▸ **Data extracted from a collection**
[Start of Attachment]
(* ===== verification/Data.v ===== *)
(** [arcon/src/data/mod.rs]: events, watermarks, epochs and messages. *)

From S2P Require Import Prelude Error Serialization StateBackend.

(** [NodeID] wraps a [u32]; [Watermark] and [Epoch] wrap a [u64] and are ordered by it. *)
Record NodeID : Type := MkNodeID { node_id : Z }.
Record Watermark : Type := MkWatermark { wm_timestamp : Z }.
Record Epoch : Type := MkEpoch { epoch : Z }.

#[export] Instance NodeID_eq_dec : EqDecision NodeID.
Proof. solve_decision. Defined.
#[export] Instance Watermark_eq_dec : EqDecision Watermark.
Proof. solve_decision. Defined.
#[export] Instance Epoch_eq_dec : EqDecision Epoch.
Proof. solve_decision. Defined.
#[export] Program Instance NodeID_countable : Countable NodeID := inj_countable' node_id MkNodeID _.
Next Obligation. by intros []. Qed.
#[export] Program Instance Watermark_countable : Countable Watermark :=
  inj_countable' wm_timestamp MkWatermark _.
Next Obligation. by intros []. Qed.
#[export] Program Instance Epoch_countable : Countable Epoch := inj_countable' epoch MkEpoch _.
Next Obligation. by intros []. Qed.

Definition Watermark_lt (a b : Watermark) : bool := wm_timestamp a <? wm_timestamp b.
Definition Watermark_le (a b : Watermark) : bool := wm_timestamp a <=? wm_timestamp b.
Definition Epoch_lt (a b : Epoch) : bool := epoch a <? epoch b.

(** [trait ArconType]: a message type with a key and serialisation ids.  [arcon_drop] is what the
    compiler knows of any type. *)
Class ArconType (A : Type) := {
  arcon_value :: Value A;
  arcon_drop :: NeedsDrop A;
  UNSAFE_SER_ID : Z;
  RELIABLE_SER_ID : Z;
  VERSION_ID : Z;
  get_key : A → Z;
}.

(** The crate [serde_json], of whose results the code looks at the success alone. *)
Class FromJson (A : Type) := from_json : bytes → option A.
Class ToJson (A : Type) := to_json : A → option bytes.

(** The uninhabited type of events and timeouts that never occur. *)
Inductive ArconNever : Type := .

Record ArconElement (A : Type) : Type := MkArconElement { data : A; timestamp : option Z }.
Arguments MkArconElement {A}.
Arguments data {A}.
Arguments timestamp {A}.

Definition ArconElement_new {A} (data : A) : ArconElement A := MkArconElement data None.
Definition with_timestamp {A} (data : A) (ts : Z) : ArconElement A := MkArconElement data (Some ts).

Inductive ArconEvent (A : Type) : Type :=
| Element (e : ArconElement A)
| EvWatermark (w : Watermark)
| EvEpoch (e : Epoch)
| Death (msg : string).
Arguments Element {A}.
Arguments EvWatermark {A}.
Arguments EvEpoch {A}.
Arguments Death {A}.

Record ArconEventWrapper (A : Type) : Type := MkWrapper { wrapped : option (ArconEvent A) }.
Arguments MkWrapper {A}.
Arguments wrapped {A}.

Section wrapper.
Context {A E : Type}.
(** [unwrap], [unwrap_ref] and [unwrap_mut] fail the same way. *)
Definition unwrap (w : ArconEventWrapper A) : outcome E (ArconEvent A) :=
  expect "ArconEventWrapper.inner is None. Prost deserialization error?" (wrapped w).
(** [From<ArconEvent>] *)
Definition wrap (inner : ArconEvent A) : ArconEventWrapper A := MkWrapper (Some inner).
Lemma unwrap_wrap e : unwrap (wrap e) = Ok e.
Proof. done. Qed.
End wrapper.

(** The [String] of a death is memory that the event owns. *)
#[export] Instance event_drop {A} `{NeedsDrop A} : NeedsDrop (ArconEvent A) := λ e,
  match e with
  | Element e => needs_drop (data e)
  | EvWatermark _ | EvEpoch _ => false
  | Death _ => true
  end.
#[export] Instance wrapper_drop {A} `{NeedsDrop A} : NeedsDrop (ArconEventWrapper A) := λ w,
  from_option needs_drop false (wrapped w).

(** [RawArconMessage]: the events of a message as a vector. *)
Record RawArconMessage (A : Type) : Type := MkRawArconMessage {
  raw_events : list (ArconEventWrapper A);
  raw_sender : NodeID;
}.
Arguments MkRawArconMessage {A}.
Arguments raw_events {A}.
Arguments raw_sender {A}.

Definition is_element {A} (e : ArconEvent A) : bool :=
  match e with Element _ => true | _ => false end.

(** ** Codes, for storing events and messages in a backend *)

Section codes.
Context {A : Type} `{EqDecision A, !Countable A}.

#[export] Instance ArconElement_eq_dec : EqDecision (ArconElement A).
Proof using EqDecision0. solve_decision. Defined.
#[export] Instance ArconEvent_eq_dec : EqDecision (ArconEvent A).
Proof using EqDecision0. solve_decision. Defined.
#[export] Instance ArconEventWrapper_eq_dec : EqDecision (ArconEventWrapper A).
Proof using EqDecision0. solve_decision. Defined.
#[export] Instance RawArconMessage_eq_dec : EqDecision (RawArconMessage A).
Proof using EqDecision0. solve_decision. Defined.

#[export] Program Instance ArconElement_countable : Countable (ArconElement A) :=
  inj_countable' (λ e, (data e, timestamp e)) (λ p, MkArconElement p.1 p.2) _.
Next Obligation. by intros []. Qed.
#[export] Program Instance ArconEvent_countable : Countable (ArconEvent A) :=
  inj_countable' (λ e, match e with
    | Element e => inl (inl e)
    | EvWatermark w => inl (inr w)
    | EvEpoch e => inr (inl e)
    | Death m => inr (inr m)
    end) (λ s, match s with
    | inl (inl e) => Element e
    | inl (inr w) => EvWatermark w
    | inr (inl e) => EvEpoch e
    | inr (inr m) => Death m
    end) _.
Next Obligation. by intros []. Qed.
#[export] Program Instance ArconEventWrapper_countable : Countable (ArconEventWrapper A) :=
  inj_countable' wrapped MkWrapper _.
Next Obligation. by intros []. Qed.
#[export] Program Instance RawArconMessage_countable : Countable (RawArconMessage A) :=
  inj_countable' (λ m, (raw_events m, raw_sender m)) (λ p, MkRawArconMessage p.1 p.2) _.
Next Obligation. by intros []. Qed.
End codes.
[End of Attachment]
From the first line through the last, repeat the entries exactly.

▸ **Response**
(* ===== verification/Data.v ===== *)
(** [arcon/src/data/mod.rs]: events, watermarks, epochs and messages. *)

From S2P Require Import Prelude Error Serialization StateBackend.

(** [NodeID] wraps a [u32]; [Watermark] and [Epoch] wrap a [u64] and are ordered by it. *)
Record NodeID : Type := MkNodeID { node_id : Z }.
Record Watermark : Type := MkWatermark { wm_timestamp : Z }.
Record Epoch : Type := MkEpoch { epoch : Z }.

#[export] Instance NodeID_eq_dec : EqDecision NodeID.
Proof. solve_decision. Defined.
#[export] Instance Watermark_eq_dec : EqDecision Watermark.
Proof. solve_decision. Defined.
#[export] Instance Epoch_eq_dec : EqDecision Epoch.
Proof. solve_decision. Defined.
#[export] Program Instance NodeID_countable : Countable NodeID := inj_countable' node_id MkNodeID _.
Next Obligation. by intros []. Qed.
#[export] Program Instance Watermark_countable : Countable Watermark :=
  inj_countable' wm_timestamp MkWatermark _.
Next Obligation. by intros []. Qed.
#[export] Program Instance Epoch_countable : Countable Epoch := inj_countable' epoch MkEpoch _.
Next Obligation. by intros []. Qed.

Definition Watermark_lt (a b : Watermark) : bool := wm_timestamp a <? wm_timestamp b.
Definition Watermark_le (a b : Watermark) : bool := wm_timestamp a <=? wm_timestamp b.
Definition Epoch_lt (a b : Epoch) : bool := epoch a <? epoch b.

(** [trait ArconType]: a message type with a key and serialisation ids.  [arcon_drop] is what the
    compiler knows of any type. *)
Class ArconType (A : Type) := {
  arcon_value :: Value A;
  arcon_drop :: NeedsDrop A;
  UNSAFE_SER_ID : Z;
  RELIABLE_SER_ID : Z;
  VERSION_ID : Z;
  get_key : A → Z;
}.

(** The crate [serde_json], of whose results the code looks at the success alone. *)
Class FromJson (A : Type) := from_json : bytes → option A.
Class ToJson (A : Type) := to_json : A → option bytes.

(** The uninhabited type of events and timeouts that never occur. *)
Inductive ArconNever : Type := .

Record ArconElement (A : Type) : Type := MkArconElement { data : A; timestamp : option Z }.
Arguments MkArconElement {A}.
Arguments data {A}.
Arguments timestamp {A}.

Definition ArconElement_new {A} (data : A) : ArconElement A := MkArconElement data None.
Definition with_timestamp {A} (data : A) (ts : Z) : ArconElement A := MkArconElement data (Some ts).

Inductive ArconEvent (A : Type) : Type :=
| Element (e : ArconElement A)
| EvWatermark (w : Watermark)
| EvEpoch (e : Epoch)
| Death (msg : string).
Arguments Element {A}.
Arguments EvWatermark {A}.
Arguments EvEpoch {A}.
Arguments Death {A}.

Record ArconEventWrapper (A : Type) : Type := MkWrapper { wrapped : option (ArconEvent A) }.
Arguments MkWrapper {A}.
Arguments wrapped {A}.

Section wrapper.
Context {A E : Type}.
(** [unwrap], [unwrap_ref] and [unwrap_mut] fail the same way. *)
Definition unwrap (w : ArconEventWrapper A) : outcome E (ArconEvent A) :=
  expect "ArconEventWrapper.inner is None. Prost deserialization error?" (wrapped w).
(** [From<ArconEvent>] *)
Definition wrap (inner : ArconEvent A) : ArconEventWrapper A := MkWrapper (Some inner).
Lemma unwrap_wrap e : unwrap (wrap e) = Ok e.
Proof. done. Qed.
End wrapper.

(** The [String] of a death is memory that the event owns. *)
#[export] Instance event_drop {A} `{NeedsDrop A} : NeedsDrop (ArconEvent A) := λ e,
  match e with
  | Element e => needs_drop (data e)
  | EvWatermark _ | EvEpoch _ => false
  | Death _ => true
  end.
#[export] Instance wrapper_drop {A} `{NeedsDrop A} : NeedsDrop (ArconEventWrapper A) := λ w,
  from_option needs_drop false (wrapped w).

(** [RawArconMessage]: the events of a message as a vector. *)
Record RawArconMessage (A : Type) : Type := MkRawArconMessage {
  raw_events : list (ArconEventWrapper A);
  raw_sender : NodeID;
}.
Arguments MkRawArconMessage {A}.
Arguments raw_events {A}.
Arguments raw_sender {A}.

Definition is_element {A} (e : ArconEvent A) : bool :=
  match e with Element _ => true | _ => false end.

(** ** Codes, for storing events and messages in a backend *)

Section codes.
Context {A : Type} `{EqDecision A, !Countable A}.

#[export] Instance ArconElement_eq_dec : EqDecision (ArconElement A).
Proof using EqDecision0. solve_decision. Defined.
#[export] Instance ArconEvent_eq_dec : EqDecision (ArconEvent A).
Proof using EqDecision0. solve_decision. Defined.
#[export] Instance ArconEventWrapper_eq_dec : EqDecision (ArconEventWrapper A).
Proof using EqDecision0. solve_decision. Defined.
#[export] Instance RawArconMessage_eq_dec : EqDecision (RawArconMessage A).
Proof using EqDecision0. solve_decision. Defined.

#[export] Program Instance ArconElement_countable : Countable (ArconElement A) :=
  inj_countable' (λ e, (data e, timestamp e)) (λ p, MkArconElement p.1 p.2) _.
Next Obligation. by intros []. Qed.
#[export] Program Instance ArconEvent_countable : Countable (ArconEvent A) :=
  inj_countable' (λ e, match e with
    | Element e => inl (inl e)
    | EvWatermark w => inl (inr w)
    | EvEpoch e => inr (inl e)
    | Death m => inr (inr m)
    end) (λ s, match s with
    | inl (inl e) => Element e
    | inl (inr w) => EvWatermark w
    | inr (inl e) => EvEpoch e
    | inr (inr m) => Death m
    end) _.
Next Obligation. by intros []. Qed.
#[export] Program Instance ArconEventWrapper_countable : Countable (ArconEventWrapper A) :=
  inj_countable' wrapped MkWrapper _.
Next Obligation. by intros []. Qed.
#[export] Program Instance RawArconMessage_countable : Countable (RawArconMessage A) :=
  inj_countable' (λ m, (raw_events m, raw_sender m)) (λ p, MkRawArconMessage p.1 p.2) _.
Next Obligation. by intros []. Qed.
End codes.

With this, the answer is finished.